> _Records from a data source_
★ ★ ★ ★

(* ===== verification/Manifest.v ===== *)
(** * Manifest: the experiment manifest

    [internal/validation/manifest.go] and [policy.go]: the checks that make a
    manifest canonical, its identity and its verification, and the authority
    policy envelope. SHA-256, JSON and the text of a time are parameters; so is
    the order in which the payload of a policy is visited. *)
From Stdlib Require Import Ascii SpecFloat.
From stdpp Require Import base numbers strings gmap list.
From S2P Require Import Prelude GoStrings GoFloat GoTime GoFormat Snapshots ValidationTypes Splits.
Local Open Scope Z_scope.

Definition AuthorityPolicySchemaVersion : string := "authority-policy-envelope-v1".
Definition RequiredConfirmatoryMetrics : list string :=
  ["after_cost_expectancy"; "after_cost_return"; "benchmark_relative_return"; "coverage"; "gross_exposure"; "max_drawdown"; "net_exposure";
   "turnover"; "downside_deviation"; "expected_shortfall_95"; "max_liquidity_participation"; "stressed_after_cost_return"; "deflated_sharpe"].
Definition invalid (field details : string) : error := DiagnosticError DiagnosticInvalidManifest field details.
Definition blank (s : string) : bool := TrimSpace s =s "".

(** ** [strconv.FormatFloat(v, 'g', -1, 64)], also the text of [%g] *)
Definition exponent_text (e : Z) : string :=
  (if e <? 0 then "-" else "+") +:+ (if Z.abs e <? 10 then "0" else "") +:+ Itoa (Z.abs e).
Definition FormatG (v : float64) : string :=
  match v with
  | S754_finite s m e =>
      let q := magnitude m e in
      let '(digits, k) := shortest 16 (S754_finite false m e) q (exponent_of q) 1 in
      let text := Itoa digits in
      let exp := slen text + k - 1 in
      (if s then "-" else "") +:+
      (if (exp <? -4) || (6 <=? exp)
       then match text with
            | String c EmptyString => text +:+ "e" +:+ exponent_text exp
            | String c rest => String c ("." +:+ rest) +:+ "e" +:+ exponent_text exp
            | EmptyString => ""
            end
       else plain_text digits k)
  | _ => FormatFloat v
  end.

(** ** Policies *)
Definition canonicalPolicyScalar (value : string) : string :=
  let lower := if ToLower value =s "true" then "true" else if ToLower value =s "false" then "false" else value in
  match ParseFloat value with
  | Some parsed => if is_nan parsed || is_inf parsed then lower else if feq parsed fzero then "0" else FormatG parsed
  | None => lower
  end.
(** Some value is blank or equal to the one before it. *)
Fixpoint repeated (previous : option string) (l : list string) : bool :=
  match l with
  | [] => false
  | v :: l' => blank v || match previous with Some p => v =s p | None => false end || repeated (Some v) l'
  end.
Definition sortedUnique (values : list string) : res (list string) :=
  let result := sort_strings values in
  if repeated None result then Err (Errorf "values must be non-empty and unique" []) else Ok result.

★ ★ ★ ★

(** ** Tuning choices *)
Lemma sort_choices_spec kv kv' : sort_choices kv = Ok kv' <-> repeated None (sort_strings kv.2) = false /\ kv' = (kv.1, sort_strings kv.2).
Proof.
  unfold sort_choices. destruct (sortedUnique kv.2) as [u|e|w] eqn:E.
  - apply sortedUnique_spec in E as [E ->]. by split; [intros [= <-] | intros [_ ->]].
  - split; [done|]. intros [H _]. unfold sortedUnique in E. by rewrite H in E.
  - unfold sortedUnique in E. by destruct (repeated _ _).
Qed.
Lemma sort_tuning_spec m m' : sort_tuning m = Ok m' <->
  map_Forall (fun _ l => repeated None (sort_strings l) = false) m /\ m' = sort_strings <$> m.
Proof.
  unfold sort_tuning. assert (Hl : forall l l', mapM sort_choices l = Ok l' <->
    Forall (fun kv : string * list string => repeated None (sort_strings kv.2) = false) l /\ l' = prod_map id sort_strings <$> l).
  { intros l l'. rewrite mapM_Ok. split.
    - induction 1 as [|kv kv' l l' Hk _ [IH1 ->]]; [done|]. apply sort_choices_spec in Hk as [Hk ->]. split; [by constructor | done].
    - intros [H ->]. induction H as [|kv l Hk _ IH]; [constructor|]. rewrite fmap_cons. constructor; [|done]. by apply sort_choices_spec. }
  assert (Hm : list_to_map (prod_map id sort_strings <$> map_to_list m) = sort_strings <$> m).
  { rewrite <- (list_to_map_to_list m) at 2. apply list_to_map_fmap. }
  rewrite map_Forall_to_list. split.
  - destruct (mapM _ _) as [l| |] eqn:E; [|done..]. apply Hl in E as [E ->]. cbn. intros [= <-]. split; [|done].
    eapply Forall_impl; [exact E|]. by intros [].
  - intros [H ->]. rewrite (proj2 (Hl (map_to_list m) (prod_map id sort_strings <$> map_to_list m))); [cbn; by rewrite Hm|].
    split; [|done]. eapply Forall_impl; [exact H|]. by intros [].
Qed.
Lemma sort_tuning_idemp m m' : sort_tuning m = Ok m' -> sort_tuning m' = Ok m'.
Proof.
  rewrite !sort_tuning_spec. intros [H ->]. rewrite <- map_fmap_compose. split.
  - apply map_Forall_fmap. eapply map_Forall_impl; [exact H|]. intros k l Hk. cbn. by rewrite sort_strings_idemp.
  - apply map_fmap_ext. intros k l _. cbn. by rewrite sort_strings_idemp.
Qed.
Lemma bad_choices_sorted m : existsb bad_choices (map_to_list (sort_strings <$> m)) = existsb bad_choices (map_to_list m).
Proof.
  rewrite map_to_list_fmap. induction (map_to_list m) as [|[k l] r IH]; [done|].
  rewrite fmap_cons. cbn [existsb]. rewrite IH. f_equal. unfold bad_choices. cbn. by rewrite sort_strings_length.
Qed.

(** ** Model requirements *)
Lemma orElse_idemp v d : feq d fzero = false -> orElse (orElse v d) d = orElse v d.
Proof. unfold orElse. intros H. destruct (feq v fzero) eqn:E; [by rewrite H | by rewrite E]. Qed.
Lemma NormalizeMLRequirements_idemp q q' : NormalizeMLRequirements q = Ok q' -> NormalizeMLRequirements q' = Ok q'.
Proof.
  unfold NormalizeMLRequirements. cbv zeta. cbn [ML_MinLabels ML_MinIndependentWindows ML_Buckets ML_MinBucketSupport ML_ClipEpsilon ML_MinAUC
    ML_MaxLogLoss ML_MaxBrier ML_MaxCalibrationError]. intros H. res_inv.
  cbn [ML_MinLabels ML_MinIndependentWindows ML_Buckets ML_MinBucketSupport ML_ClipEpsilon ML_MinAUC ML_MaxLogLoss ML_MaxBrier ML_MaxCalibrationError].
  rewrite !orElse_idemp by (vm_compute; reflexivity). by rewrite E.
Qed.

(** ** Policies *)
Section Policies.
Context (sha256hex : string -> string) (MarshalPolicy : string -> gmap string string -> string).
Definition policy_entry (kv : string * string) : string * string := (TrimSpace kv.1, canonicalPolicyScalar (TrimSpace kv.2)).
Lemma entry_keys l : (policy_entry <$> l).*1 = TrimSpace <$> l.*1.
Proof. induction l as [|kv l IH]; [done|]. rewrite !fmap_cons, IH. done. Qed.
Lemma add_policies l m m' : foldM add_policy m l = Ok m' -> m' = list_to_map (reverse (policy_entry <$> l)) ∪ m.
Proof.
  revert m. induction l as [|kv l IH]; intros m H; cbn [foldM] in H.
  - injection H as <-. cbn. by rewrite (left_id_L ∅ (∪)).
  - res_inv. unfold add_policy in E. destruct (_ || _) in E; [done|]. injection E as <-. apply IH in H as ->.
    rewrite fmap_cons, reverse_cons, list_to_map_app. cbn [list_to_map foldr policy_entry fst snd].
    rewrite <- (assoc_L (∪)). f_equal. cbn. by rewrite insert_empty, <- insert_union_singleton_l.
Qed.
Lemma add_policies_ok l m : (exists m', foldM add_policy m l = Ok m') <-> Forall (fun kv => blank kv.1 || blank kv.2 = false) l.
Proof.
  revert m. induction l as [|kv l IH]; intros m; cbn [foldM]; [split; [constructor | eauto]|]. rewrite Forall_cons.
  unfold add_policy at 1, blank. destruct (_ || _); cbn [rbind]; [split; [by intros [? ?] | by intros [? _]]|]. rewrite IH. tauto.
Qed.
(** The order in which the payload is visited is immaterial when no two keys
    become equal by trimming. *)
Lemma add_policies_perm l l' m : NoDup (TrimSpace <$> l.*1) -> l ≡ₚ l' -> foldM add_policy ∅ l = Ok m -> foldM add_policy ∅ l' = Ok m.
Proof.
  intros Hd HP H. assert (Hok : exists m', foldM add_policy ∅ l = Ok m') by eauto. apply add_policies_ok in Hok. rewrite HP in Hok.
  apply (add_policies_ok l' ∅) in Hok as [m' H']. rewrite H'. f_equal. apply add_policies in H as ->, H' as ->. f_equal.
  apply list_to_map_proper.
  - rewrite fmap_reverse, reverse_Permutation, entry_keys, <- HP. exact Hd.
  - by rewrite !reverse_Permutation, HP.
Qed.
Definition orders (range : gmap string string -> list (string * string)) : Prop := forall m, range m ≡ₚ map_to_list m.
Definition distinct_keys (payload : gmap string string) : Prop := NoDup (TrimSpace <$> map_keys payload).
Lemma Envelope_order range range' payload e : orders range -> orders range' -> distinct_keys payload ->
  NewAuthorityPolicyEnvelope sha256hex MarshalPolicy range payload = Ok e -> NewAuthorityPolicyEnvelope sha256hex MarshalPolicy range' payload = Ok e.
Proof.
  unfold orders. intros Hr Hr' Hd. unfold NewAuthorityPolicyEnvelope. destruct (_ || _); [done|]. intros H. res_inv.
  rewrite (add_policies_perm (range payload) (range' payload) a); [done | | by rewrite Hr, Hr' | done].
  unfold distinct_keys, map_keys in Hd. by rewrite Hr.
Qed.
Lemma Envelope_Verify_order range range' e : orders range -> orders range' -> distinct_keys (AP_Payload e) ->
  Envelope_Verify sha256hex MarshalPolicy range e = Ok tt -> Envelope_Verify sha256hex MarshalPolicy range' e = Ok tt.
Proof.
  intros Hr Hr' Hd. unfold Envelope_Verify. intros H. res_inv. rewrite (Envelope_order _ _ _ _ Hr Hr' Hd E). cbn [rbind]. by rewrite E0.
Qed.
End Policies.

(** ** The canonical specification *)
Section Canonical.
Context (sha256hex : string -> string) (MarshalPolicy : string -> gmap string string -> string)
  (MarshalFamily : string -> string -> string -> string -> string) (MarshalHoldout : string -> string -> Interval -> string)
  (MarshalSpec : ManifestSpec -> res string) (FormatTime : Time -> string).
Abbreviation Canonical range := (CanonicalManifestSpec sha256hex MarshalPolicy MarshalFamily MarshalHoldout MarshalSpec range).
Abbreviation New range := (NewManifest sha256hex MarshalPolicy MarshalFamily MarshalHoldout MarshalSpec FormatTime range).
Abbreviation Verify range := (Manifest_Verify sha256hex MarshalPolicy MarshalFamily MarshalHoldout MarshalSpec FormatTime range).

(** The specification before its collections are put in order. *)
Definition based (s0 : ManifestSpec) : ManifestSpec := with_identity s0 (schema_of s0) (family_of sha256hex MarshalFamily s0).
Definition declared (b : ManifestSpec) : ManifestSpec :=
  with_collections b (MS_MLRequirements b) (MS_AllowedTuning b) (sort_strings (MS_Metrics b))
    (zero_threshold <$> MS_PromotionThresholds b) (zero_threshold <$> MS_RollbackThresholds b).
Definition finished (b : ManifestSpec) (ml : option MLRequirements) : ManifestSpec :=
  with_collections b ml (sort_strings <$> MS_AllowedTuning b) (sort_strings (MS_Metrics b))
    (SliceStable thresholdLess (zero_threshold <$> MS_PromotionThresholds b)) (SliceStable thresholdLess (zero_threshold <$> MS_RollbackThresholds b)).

★ ★ ★ ★

Your task is to retype the entries verbatim, starting with the line that holds "(* ===== verification/Manifest.v ===== *)" and stopping after the line that holds "(if (exp <? -4) || (6 <=? exp)".

> _The answer_
(* ===== verification/Manifest.v ===== *)
(** * Manifest: the experiment manifest

    [internal/validation/manifest.go] and [policy.go]: the checks that make a
    manifest canonical, its identity and its verification, and the authority
    policy envelope. SHA-256, JSON and the text of a time are parameters; so is
    the order in which the payload of a policy is visited. *)
From Stdlib Require Import Ascii SpecFloat.
From stdpp Require Import base numbers strings gmap list.
From S2P Require Import Prelude GoStrings GoFloat GoTime GoFormat Snapshots ValidationTypes Splits.
Local Open Scope Z_scope.

Definition AuthorityPolicySchemaVersion : string := "authority-policy-envelope-v1".
Definition RequiredConfirmatoryMetrics : list string :=
  ["after_cost_expectancy"; "after_cost_return"; "benchmark_relative_return"; "coverage"; "gross_exposure"; "max_drawdown"; "net_exposure";
   "turnover"; "downside_deviation"; "expected_shortfall_95"; "max_liquidity_participation"; "stressed_after_cost_return"; "deflated_sharpe"].
Definition invalid (field details : string) : error := DiagnosticError DiagnosticInvalidManifest field details.
Definition blank (s : string) : bool := TrimSpace s =s "".

(** ** [strconv.FormatFloat(v, 'g', -1, 64)], also the text of [%g] *)
Definition exponent_text (e : Z) : string :=
  (if e <? 0 then "-" else "+") +:+ (if Z.abs e <? 10 then "0" else "") +:+ Itoa (Z.abs e).
Definition FormatG (v : float64) : string :=
  match v with
  | S754_finite s m e =>
      let q := magnitude m e in
      let '(digits, k) := shortest 16 (S754_finite false m e) q (exponent_of q) 1 in
      let text := Itoa digits in
      let exp := slen text + k - 1 in
      (if s then "-" else "") +:+
      (if (exp <? -4) || (6 <=? exp)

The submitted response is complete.